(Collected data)

==========

(* ===== verification/RoomMessage.v ===== *)
(** * Room-bound message frames ([crypto/roomMessageV1.ts])

    A byte array is a [list ascii]; a string is the list of the bytes of its UTF-8 encoding, which
    is the string itself for the ASCII strings the format admits. The frame is
    [DOMAIN | version | kind | room(16) | len(2) | sender | len(2) | recipient | event(16) | len(4) | payload]. *)
From S2P Require Import Prelude.

Notation bytes := (list ascii).
Definition of_codes (l : list Z) : bytes := (λ z, ascii_of_N (Z.to_N z)) <$> l.
Definition str (s : string) : bytes := list_ascii_of_string s.
Definition blen (b : bytes) : Z := Z.of_nat (length b).
Definition slice (v : bytes) (off len : nat) : bytes := take len (drop off v).
Definition byte_at (v : bytes) (off : nat) : option Z := code <$> v !! off.

(* service/src/crypto/roomMessageV1.ts:1-5 DOMAIN, VERSION, HEADER_LENGTH, CANONICAL_IDENTITY_REFERENCE_BYTES *)
Definition DOMAIN : bytes := str "K3NCRYPT/ROOM-MESSAGE" ++ of_codes [0].
Definition VERSION : Z := 1.
Definition HEADER_LENGTH : nat := (length DOMAIN + 1 + 1 + 16 + 2 + 2 + 16 + 4)%nat.
Definition CANONICAL_IDENTITY_REFERENCE_BYTES : nat := 56.
(* service/src/crypto/roomMessageV1.ts:5-5 ROOM_MESSAGE_V1_MAX_PAYLOAD_BYTES, MAX_USER_MESSAGE_UTF8_BYTES *)
Definition ROOM_MESSAGE_V1_MAX_PAYLOAD_BYTES : Z := 60 * 1024.

(* service/src/crypto/roomMessageV1.ts:14-14 RoomMessageKind *)
Inductive RoomMessageKind := text | attachment_reference | join_introduction.
(* service/src/crypto/roomMessageV1.ts:19-23 KIND_TO_BYTE *)
Definition KIND_TO_BYTE (k : RoomMessageKind) : Z :=
  match k with text => 1 | attachment_reference => 2 | join_introduction => 3 end.
(* service/src/crypto/roomMessageV1.ts:24-24 BYTE_TO_KIND *)
Definition BYTE_TO_KIND (b : Z) : option RoomMessageKind :=
  if b =? 1 then Some text else if b =? 2 then Some attachment_reference
  else if b =? 3 then Some join_introduction else None.

(* service/src/crypto/roomMessageV1.ts:26-33 RoomMessageV1 *)
Record RoomMessageV1 := {
  roomId : bytes; senderIdentityReference : bytes; recipientIdentityReference : bytes;
  eventId : bytes; kind : RoomMessageKind; payload : bytes }.
(* service/src/crypto/roomMessageV1.ts:35-39 RoomMessageExpectation *)
Record RoomMessageExpectation := {
  expected_roomId : bytes; expected_sender : bytes; expected_recipient : bytes }.
(* service/src/crypto/roomMessageV1.ts:41-42 DecodedRoomMessage *)
Inductive DecodedRoomMessage := legacy (payload : bytes) | room_message_v1 (m : RoomMessageV1).

(** ** UUIDs *)
Definition dash : ascii := "-"%char.
Definition hex_run (b : bytes) : bool := forallb is_hex_lower b.

(** [/^[0-9a-f]{8}-[0-9a-f]{4}-[0-9a-f]{4}-[0-9a-f]{4}-[0-9a-f]{12}$/.test(value)] *)
Definition uuid_ok (v : bytes) : bool :=
  (length v =? 36)%nat &&
  forallb (λ i, from_option (if existsb (Nat.eqb i) [8; 13; 18; 23]%nat then Ascii.eqb dash else is_hex_lower)
                  false (v !! i)) (seq 0 36).

(* service/src/crypto/roomMessageV1.ts:45-50 exactUuid *)
Definition exactUuid (value : bytes) : res bytes :=
  throw_if (negb (uuid_ok value)) "Room message UUID is invalid.";; mret value.

Definition nibble (c : ascii) : Z := if is_digit c then code c - 48 else code c - 87.
Definition hex_char (z : Z) : ascii := ascii_of_N (Z.to_N (if z <? 10 then 48 + z else 87 + z)).

(** [Uint8Array.from(value.match(/.{2}/g), (pair) => Number.parseInt(pair, 16))] *)
Fixpoint unhex (v : bytes) : bytes :=
  match v with
  | a :: b :: v' => ascii_of_N (Z.to_N (16 * nibble a + nibble b)) :: unhex v'
  | _ => []
  end.

(** [byte.toString(16).padStart(2, '0')] of every byte, joined. *)
Fixpoint hex (v : bytes) : bytes :=
  match v with
  | [] => []
  | c :: v' => hex_char (code c / 16) :: hex_char (code c mod 16) :: hex v'
  end.

(** [replace(/^(.{8})(.{4})(.{4})(.{4})(.{12})$/, '$1-$2-$3-$4-$5')] on 32 characters *)
Definition dashes (v : bytes) : bytes :=
  slice v 0 8 ++ dash :: slice v 8 4 ++ dash :: slice v 12 4 ++ dash :: slice v 16 4 ++ dash :: slice v 20 12.

Definition undash (v : bytes) : bytes := List.filter (λ c, negb (Ascii.eqb c dash)) v.

(* service/src/crypto/roomMessageV1.ts:52-55 roomUuidBytes *)
Definition roomUuidBytes (value : bytes) : res bytes := v ← exactUuid value; mret (unhex (undash v)).

(** [[...bytes].map(hex).join('').replace(dashes)]: the text of a UUID's 16 bytes *)
Definition uuid_text (b : bytes) : bytes := dashes (hex b).

(** ** Identity references *)
Definition is_ref_char (c : ascii) : bool := is_upper c || is_digit c || (code c =? 95) || (code c =? 45).

(** [/^K3 (?:[A-Z0-9_-]{4} ){10}[A-Z0-9_-]{3}$/.test(value)], position by position *)
Definition identity_ok (v : bytes) : bool :=
  (length v =? 56)%nat && bool_decide (take 3 v = str "K3 ") &&
  forallb (λ j, from_option (λ c, if (j mod 5 =? 4)%nat then Ascii.eqb c " "%char else is_ref_char c) false
                  (v !! (3 + j)%nat)) (seq 0 53).

(* service/src/crypto/roomMessageV1.ts:57-63 identityBytes *)
Definition identityBytes (value : bytes) : res bytes :=
  throw_if (negb ((length value =? CANONICAL_IDENTITY_REFERENCE_BYTES)%nat && identity_ok value))
    "Room message identity reference is invalid.";;
  mret value.

(** The byte of a [RoomMessageKind] always exists: [kindByte] cannot throw on the typed value. *)
(* service/src/crypto/roomMessageV1.ts:65-69 kindByte *)
Definition kindByte (k : RoomMessageKind) : res Z :=
  let value := KIND_TO_BYTE k in
  throw_if (value =? 0) "Room message payload kind is unsupported.";; mret value.

(** ** UTF-8 *)
(** [new TextDecoder('utf-8', { fatal: true })]: well-formed UTF-8 (RFC 3629), by the ranges its
    first bytes admit; [w] is the number of continuation bytes left and the next one's range. *)
Fixpoint utf8_run (w : nat) (lo hi : Z) (v : bytes) : bool :=
  match v with
  | [] => (w =? 0)%nat
  | c :: v' =>
      match w with
      | S w' => in_range lo hi c && utf8_run w' 128 191 v'
      | O =>
          if in_range 0 127 c then utf8_run 0 128 191 v'
          else if in_range 194 223 c then utf8_run 1 128 191 v'
          else if in_range 224 224 c then utf8_run 2 160 191 v'
          else if in_range 237 237 c then utf8_run 2 128 159 v'
          else if in_range 225 239 c then utf8_run 2 128 191 v'
          else if in_range 240 240 c then utf8_run 3 144 191 v'
          else if in_range 241 243 c then utf8_run 3 128 191 v'
          else if in_range 244 244 c then utf8_run 3 128 143 v'
          else false
      end
  end.
Definition utf8_valid (v : bytes) : bool := utf8_run 0 128 191 v.
Definition BOM : bytes := of_codes [239; 187; 191].

(* service/src/crypto/roomMessageV1.ts:88-89 startsWith *)
Definition startsWith (value prefix : bytes) : bool :=
  (length prefix <=? length value)%nat &&
  forallb (λ '(i, b), bool_decide (value !! i = Some b)) (imap pair prefix).

(** [decoder.decode(value)]: throws on malformed input, drops a leading byte order mark. *)
Definition utf8_decode (v : bytes) : res bytes :=
  throw_if (negb (utf8_valid v)) "The encoded data was not valid.";;
  mret (if startsWith v BOM then drop 3 v else v).

Definition FILE_PREFIX : bytes := str "k3ncrypt-file-".
Definition INTRODUCTION_PREFIX : bytes := of_codes [0; 75; 51; 78; 67; 73; 1].

(* service/src/crypto/roomMessageV1.ts:71-86 validateKindPayload *)
Definition validateKindPayload (k : RoomMessageKind) (p : bytes) : res unit :=
  throw_if (ROOM_MESSAGE_V1_MAX_PAYLOAD_BYTES <? blen p) "Room message payload is invalid or too large.";;
  match k with
  | text =>
      throw_if (negb (utf8_valid p)) "Room message text is not valid UTF-8.";;
      throw_if (startsWith p FILE_PREFIX || startsWith p INTRODUCTION_PREFIX)
        "Room message payload kind does not match its content."
  | attachment_reference =>
      throw_if (negb (startsWith p FILE_PREFIX)) "Room message attachment reference kind is invalid."
  | join_introduction =>
      throw_if (negb (startsWith p INTRODUCTION_PREFIX)) "Room message introduction kind is invalid."
  end.

(** ** Big-endian integers *)
(* service/src/crypto/roomMessageV1.ts:91-91 putU16 *)
Definition putU16 (z : Z) : bytes := of_codes [z / 256 mod 256; z mod 256].
(* service/src/crypto/roomMessageV1.ts:92-92 putU32 *)
Definition putU32 (z : Z) : bytes :=
  of_codes [z / 16777216 mod 256; z / 65536 mod 256; z / 256 mod 256; z mod 256].
(** [view.getUint16(offset, false)] and [view.getUint32(offset, false)], a [RangeError] outside *)
Definition getU16 (v : bytes) (off : nat) : res Z :=
  a ← require (byte_at v off) "RangeError"; b ← require (byte_at v (off + 1)) "RangeError";
  mret (256 * a + b).
Definition getU32 (v : bytes) (off : nat) : res Z :=
  a ← getU16 v off; b ← getU16 v (off + 2); mret (65536 * a + b).

(** ** The codec *)
(* service/src/crypto/roomMessageV1.ts:95-118 encodeRoomMessageV1 *)
Definition encodeRoomMessageV1 (message : RoomMessageV1) : res bytes :=
  room ← roomUuidBytes (roomId message);
  sender ← identityBytes (senderIdentityReference message);
  recipient ← identityBytes (recipientIdentityReference message);
  event ← (v ← exactUuid (eventId message); roomUuidBytes v);
  kind_ ← kindByte (kind message);
  validateKindPayload (kind message) (payload message);;
  throw_if (negb (length sender =? CANONICAL_IDENTITY_REFERENCE_BYTES)%nat ||
            negb (length recipient =? CANONICAL_IDENTITY_REFERENCE_BYTES)%nat)
    "Room message identity reference is not canonical.";;
  mret (DOMAIN ++ of_codes [VERSION; kind_] ++ room ++ putU16 (blen sender) ++ sender ++
        putU16 (blen recipient) ++ recipient ++ event ++ putU32 (blen (payload message)) ++ payload message).

(* service/src/crypto/roomMessageV1.ts:121-162 decodeRoomMessage *)
Definition decodeRoomMessage (value : bytes) (expected : RoomMessageExpectation) (requireRoomMessageV1 : bool)
    : res DecodedRoomMessage :=
  throw_if (ROOM_MESSAGE_V1_MAX_PAYLOAD_BYTES + Z.of_nat HEADER_LENGTH
              + 2 * Z.of_nat CANONICAL_IDENTITY_REFERENCE_BYTES <? blen value)
    "Room message is invalid or too large.";;
  if negb (startsWith value DOMAIN) then
    throw_if requireRoomMessageV1 "A room-bound message is required.";; mret (legacy value)
  else
  throw_if (length value <? HEADER_LENGTH)%nat "Room message frame is malformed.";;
  throw_if (negb (bool_decide (byte_at value (length DOMAIN) = Some VERSION)))
    "Room message version is unsupported.";;
  let offset := (length DOMAIN + 1)%nat in
  kind_ ← require (byte_at value offset ≫= BYTE_TO_KIND) "Room message payload kind is unsupported.";
  let offset := (offset + 1)%nat in
  let roomId := uuid_text (slice value offset 16) in
  let offset := (offset + 16)%nat in
  senderLength ← getU16 value offset;
  let offset := (offset + 2)%nat in
  throw_if (negb (senderLength =? Z.of_nat CANONICAL_IDENTITY_REFERENCE_BYTES) ||
            (blen value <? Z.of_nat offset + senderLength + 2)) "Room message sender binding is malformed.";;
  senderIdentityReference ← utf8_decode (slice value offset (Z.to_nat senderLength));
  let offset := (offset + Z.to_nat senderLength)%nat in
  recipientLength ← getU16 value offset;
  let offset := (offset + 2)%nat in
  throw_if (negb (recipientLength =? Z.of_nat CANONICAL_IDENTITY_REFERENCE_BYTES) ||
            (blen value <? Z.of_nat offset + recipientLength + 20)) "Room message recipient binding is malformed.";;
  recipientIdentityReference ← utf8_decode (slice value offset (Z.to_nat recipientLength));
  let offset := (offset + Z.to_nat recipientLength)%nat in
  let eventId := uuid_text (slice value offset 16) in
  let offset := (offset + 16)%nat in
  payloadLength ← getU32 value offset;
  let offset := (offset + 4)%nat in
  throw_if ((ROOM_MESSAGE_V1_MAX_PAYLOAD_BYTES <? payloadLength) ||
            negb (Z.of_nat offset + payloadLength =? blen value)) "Room message payload length is malformed.";;
  identityBytes (expected_sender expected);;
  identityBytes (expected_recipient expected);;
  expectedRoom ← exactUuid (expected_roomId expected);
  throw_if (negb (bool_decide (roomId = expectedRoom)) ||
            negb (bool_decide (senderIdentityReference = expected_sender expected)) ||
            negb (bool_decide (recipientIdentityReference = expected_recipient expected)))
    "Room message participant or room binding mismatch.";;
  let payload := slice value offset (Z.to_nat payloadLength) in
  validateKindPayload kind_ payload;;
  identityBytes senderIdentityReference;;
  identityBytes recipientIdentityReference;;
  mret (room_message_v1 {| roomId := roomId; senderIdentityReference := senderIdentityReference;
    recipientIdentityReference := recipientIdentityReference; eventId := eventId; kind := kind_;
    payload := payload |}).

==========

_To do_. Lines to set down from above: the line with "false (v !! i)) (seq 0 36).", the line with "Number.parseInt(pair, 16))] *)", and every line between, each exactly as written.

_Result of the task_.
                  false (v !! i)) (seq 0 36).

(* service/src/crypto/roomMessageV1.ts:45-50 exactUuid *)
Definition exactUuid (value : bytes) : res bytes :=
  throw_if (negb (uuid_ok value)) "Room message UUID is invalid.";; mret value.

Definition nibble (c : ascii) : Z := if is_digit c then code c - 48 else code c - 87.
Definition hex_char (z : Z) : ascii := ascii_of_N (Z.to_N (if z <? 10 then 48 + z else 87 + z)).

(** [Uint8Array.from(value.match(/.{2}/g), (pair) => Number.parseInt(pair, 16))] *)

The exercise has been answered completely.